◆ **Source data**
########

(** *** Alternate indexes *)

(** The first unused slot of an array of indexes, from identifier [id] on. *)
Fixpoint free_slot (ixs : list (option klist_index_struct)) (id : Z) : Z :=
  match ixs with
  | Some _ :: ixs' => free_slot ixs' (id + 1)
  | _ => id
  end.

(** A slot for a new index: its identifier, or [None] when there is no memory. *)
Definition new_slot : LM (option Z) :=
  let! l := lget in
  if ll_index_arr_size l =? 0 then
    let! r := do_malloc in
    match r with
    | None => do! lmod (λ l, with_indexes l 0 None) in lret None
    | Some _ => do! lmod (λ l, with_indexes l 1 (Some [None])) in lret (Some 1)
    end
  else
    let! ixs := lopt (ll_indexes l) in
    let result := free_slot ixs 1 in
    if result <=? ll_index_arr_size l then lret (Some result)
    else
      let! r := do_kmalloc in
      match r with
      | None => lret None
      | Some _ => do! lmod (λ l, with_indexes l (ll_index_arr_size l + 1) (Some (ixs ++ [None]))) in
                  lret (Some (ll_index_arr_size l + 1))
      end.

(** The return code and what is stored in *r_index_id, if anything. *)
Definition add_index_body (cb_func : comp_func_t) (flags : Z) : LM (Z * option Z) :=
  let! slot := new_slot in
  match slot with
  | None => lret (- ENOMEM, None)
  | Some result =>
      let! r := do_malloc in
      match r with
      | None => lret (- ENOMEM, None)
      | Some _ =>
          do! set_slot result (Some (KIndex (Some cb_func) flags KLIST_INDEX__NEEDS_UPDATE None)) in
          do! update_alt_index result in
          lret (0, Some result)
      end
  end.
(* ===== verification/KListInv.v ===== *)
(** The invariant of an abstract list of the overlay file system and what keeps it: the
    chain of nodes holds the elements, the primary index is a permutation of them (sorted
    when it says so), an alternate index that is up to date is sorted by its function. *)
From stdpp Require Import sorting.
From S2P Require Import Prelude KList KListSort.
Open Scope Z_scope.

(** ** The invariant *)

(** From [p] the nodes at [ps] follow each other and hold [es]. *)
Inductive chain (ns : gmap Z link_list_struct) : Z -> list Z -> list Z -> Prop :=
  | chain_nil : chain ns 0 [] []
  | chain_cons p e nx ps es : p ≠ 0 -> p ∉ ps -> ns !! p = Some (Node e nx) -> chain ns nx ps es ->
      chain ns p (p :: ps) (e :: es).

(** A slot for an alternate index: its function is an order, and [U] holds of the
    function and the array while the index is up to date. *)
Definition slot_shape (U : comp_func_t -> option arr -> Prop) (s : option klist_index_struct) : Prop :=
  match s with
  | None => True
  | Some ix =>
      ∃ c, ix_comp_func ix = Some c ∧ comp_order c ∧
        (ix_state ix = KLIST_INDEX__UP_TO_DATE -> U c (ix_elements ix))
  end.

(** The array holds the elements [es] in the order of [c], and [tail] after them. *)
Definition index_of (es : list Z) (tail : arr) (c : comp_func_t) (a : option arr) : Prop :=
  es ≠ [] ∧ ∃ xs, a = Some (cells xs ++ tail) ∧ xs ≡ₚ es ∧ sorted_by c xs.

Definition slot_ok (es : list Z) : option klist_index_struct -> Prop := slot_shape (index_of es []).

(** The array of alternate indexes: its size, and what holds of every slot. *)
Definition slots (P : option klist_index_struct -> Prop) (l : list_struct) : Prop :=
  match ll_indexes l with
  | None => ll_index_arr_size l = 0
  | Some ixs => ll_index_arr_size l = Z.of_nat (length ixs) ∧ (0 < length ixs)%nat ∧ Forall P ixs
  end.

Definition primary_ok (l : list_struct) (es : list Z) : Prop :=
  match ll_index_mode l with
  | NOT_INDEXED => ll_element_list l = None
  | FLAT => ∃ xs, ll_element_list l = Some (cells xs) ∧ xs ≡ₚ es
  | SORTED => ∃ xs c, ll_element_list l = Some (cells xs) ∧ xs ≡ₚ es ∧ ll_element_compare l = Some c ∧ sorted_by c xs
  end.

(** What stays as it is while a list is used. *)
Record kl_const (l : list_struct) : Prop := {
  kc_type : ll_list_type l = ABSTRACT;
  kc_next : ll_next_node l = next_abs_node;
  kc_add : ll_add_node l = Some add_abs_node;
  kc_end : ll_add_at_end l = Some add_abs_node_at_end;
  kc_cmp : ∀ c, ll_element_compare l = Some c -> comp_order c
}.

(** Nodes are below the next address. *)
Definition mem_ok (m : kmem) : Prop := 0 < km_next m ∧ ∀ p n, km_nodes m !! p = Some n -> p < km_next m.

Record kl_ok (m : kmem) (l : list_struct) (ps es : list Z) : Prop := {
  kl_chain : chain (km_nodes m) (ll_first_element l) ps es;
  kl_number : ll_number_of_elements l = Z.of_nat (length es);
  kl_bound : Z.of_nat (length es) <= 2 ^ 28;
  kl_mem : mem_ok m;
  kl_same : kl_const l;
  kl_primary : primary_ok l es;
  kl_slots : slots (slot_ok es) l
}.

(** The memory after requests that made no node. *)
Record mem_le (m m' : kmem) : Prop := {
  ml_nodes : km_nodes m' = km_nodes m;
  ml_next : km_next m <= km_next m';
  ml_malloc : km_do_malloc m' = km_do_malloc m
}.

#[export] Instance mem_le_pre : PreOrder mem_le.
Proof.
  split; [done|]. intros m1 m2 m3 [H1 H2 H3] [G1 G2 G3]. split; [congruence|lia|congruence].
Qed.

Lemma mem_le_ok m m' : mem_le m m' -> mem_ok m -> mem_ok m'.
Proof. intros [H1 H2 _] [H3 H4]. split; [lia|]. rewrite H1. intros p n Hp. specialize (H4 p n Hp). lia. Qed.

########

◆ **Problem**
Write out the data exactly as it stands.

◆ **Output for this exercise**
(** *** Alternate indexes *)

(** The first unused slot of an array of indexes, from identifier [id] on. *)
Fixpoint free_slot (ixs : list (option klist_index_struct)) (id : Z) : Z :=
  match ixs with
  | Some _ :: ixs' => free_slot ixs' (id + 1)
  | _ => id
  end.

(** A slot for a new index: its identifier, or [None] when there is no memory. *)
Definition new_slot : LM (option Z) :=
  let! l := lget in
  if ll_index_arr_size l =? 0 then
    let! r := do_malloc in
    match r with
    | None => do! lmod (λ l, with_indexes l 0 None) in lret None
    | Some _ => do! lmod (λ l, with_indexes l 1 (Some [None])) in lret (Some 1)
    end
  else
    let! ixs := lopt (ll_indexes l) in
    let result := free_slot ixs 1 in
    if result <=? ll_index_arr_size l then lret (Some result)
    else
      let! r := do_kmalloc in
      match r with
      | None => lret None
      | Some _ => do! lmod (λ l, with_indexes l (ll_index_arr_size l + 1) (Some (ixs ++ [None]))) in
                  lret (Some (ll_index_arr_size l + 1))
      end.

(** The return code and what is stored in *r_index_id, if anything. *)
Definition add_index_body (cb_func : comp_func_t) (flags : Z) : LM (Z * option Z) :=
  let! slot := new_slot in
  match slot with
  | None => lret (- ENOMEM, None)
  | Some result =>
      let! r := do_malloc in
      match r with
      | None => lret (- ENOMEM, None)
      | Some _ =>
          do! set_slot result (Some (KIndex (Some cb_func) flags KLIST_INDEX__NEEDS_UPDATE None)) in
          do! update_alt_index result in
          lret (0, Some result)
      end
  end.
(* ===== verification/KListInv.v ===== *)
(** The invariant of an abstract list of the overlay file system and what keeps it: the
    chain of nodes holds the elements, the primary index is a permutation of them (sorted
    when it says so), an alternate index that is up to date is sorted by its function. *)
From stdpp Require Import sorting.
From S2P Require Import Prelude KList KListSort.
Open Scope Z_scope.

(** ** The invariant *)

(** From [p] the nodes at [ps] follow each other and hold [es]. *)
Inductive chain (ns : gmap Z link_list_struct) : Z -> list Z -> list Z -> Prop :=
  | chain_nil : chain ns 0 [] []
  | chain_cons p e nx ps es : p ≠ 0 -> p ∉ ps -> ns !! p = Some (Node e nx) -> chain ns nx ps es ->
      chain ns p (p :: ps) (e :: es).

(** A slot for an alternate index: its function is an order, and [U] holds of the
    function and the array while the index is up to date. *)
Definition slot_shape (U : comp_func_t -> option arr -> Prop) (s : option klist_index_struct) : Prop :=
  match s with
  | None => True
  | Some ix =>
      ∃ c, ix_comp_func ix = Some c ∧ comp_order c ∧
        (ix_state ix = KLIST_INDEX__UP_TO_DATE -> U c (ix_elements ix))
  end.

(** The array holds the elements [es] in the order of [c], and [tail] after them. *)
Definition index_of (es : list Z) (tail : arr) (c : comp_func_t) (a : option arr) : Prop :=
  es ≠ [] ∧ ∃ xs, a = Some (cells xs ++ tail) ∧ xs ≡ₚ es ∧ sorted_by c xs.

Definition slot_ok (es : list Z) : option klist_index_struct -> Prop := slot_shape (index_of es []).

(** The array of alternate indexes: its size, and what holds of every slot. *)
Definition slots (P : option klist_index_struct -> Prop) (l : list_struct) : Prop :=
  match ll_indexes l with
  | None => ll_index_arr_size l = 0
  | Some ixs => ll_index_arr_size l = Z.of_nat (length ixs) ∧ (0 < length ixs)%nat ∧ Forall P ixs
  end.

Definition primary_ok (l : list_struct) (es : list Z) : Prop :=
  match ll_index_mode l with
  | NOT_INDEXED => ll_element_list l = None
  | FLAT => ∃ xs, ll_element_list l = Some (cells xs) ∧ xs ≡ₚ es
  | SORTED => ∃ xs c, ll_element_list l = Some (cells xs) ∧ xs ≡ₚ es ∧ ll_element_compare l = Some c ∧ sorted_by c xs
  end.

(** What stays as it is while a list is used. *)
Record kl_const (l : list_struct) : Prop := {
  kc_type : ll_list_type l = ABSTRACT;
  kc_next : ll_next_node l = next_abs_node;
  kc_add : ll_add_node l = Some add_abs_node;
  kc_end : ll_add_at_end l = Some add_abs_node_at_end;
  kc_cmp : ∀ c, ll_element_compare l = Some c -> comp_order c
}.

(** Nodes are below the next address. *)
Definition mem_ok (m : kmem) : Prop := 0 < km_next m ∧ ∀ p n, km_nodes m !! p = Some n -> p < km_next m.

Record kl_ok (m : kmem) (l : list_struct) (ps es : list Z) : Prop := {
  kl_chain : chain (km_nodes m) (ll_first_element l) ps es;
  kl_number : ll_number_of_elements l = Z.of_nat (length es);
  kl_bound : Z.of_nat (length es) <= 2 ^ 28;
  kl_mem : mem_ok m;
  kl_same : kl_const l;
  kl_primary : primary_ok l es;
  kl_slots : slots (slot_ok es) l
}.

(** The memory after requests that made no node. *)
Record mem_le (m m' : kmem) : Prop := {
  ml_nodes : km_nodes m' = km_nodes m;
  ml_next : km_next m <= km_next m';
  ml_malloc : km_do_malloc m' = km_do_malloc m
}.

#[export] Instance mem_le_pre : PreOrder mem_le.
Proof.
  split; [done|]. intros m1 m2 m3 [H1 H2 H3] [G1 G2 G3]. split; [congruence|lia|congruence].
Qed.

Lemma mem_le_ok m m' : mem_le m m' -> mem_ok m -> mem_ok m'.
Proof. intros [H1 H2 _] [H3 H4]. split; [lia|]. rewrite H1. intros p n Hp. specialize (H4 p n Hp). lia. Qed.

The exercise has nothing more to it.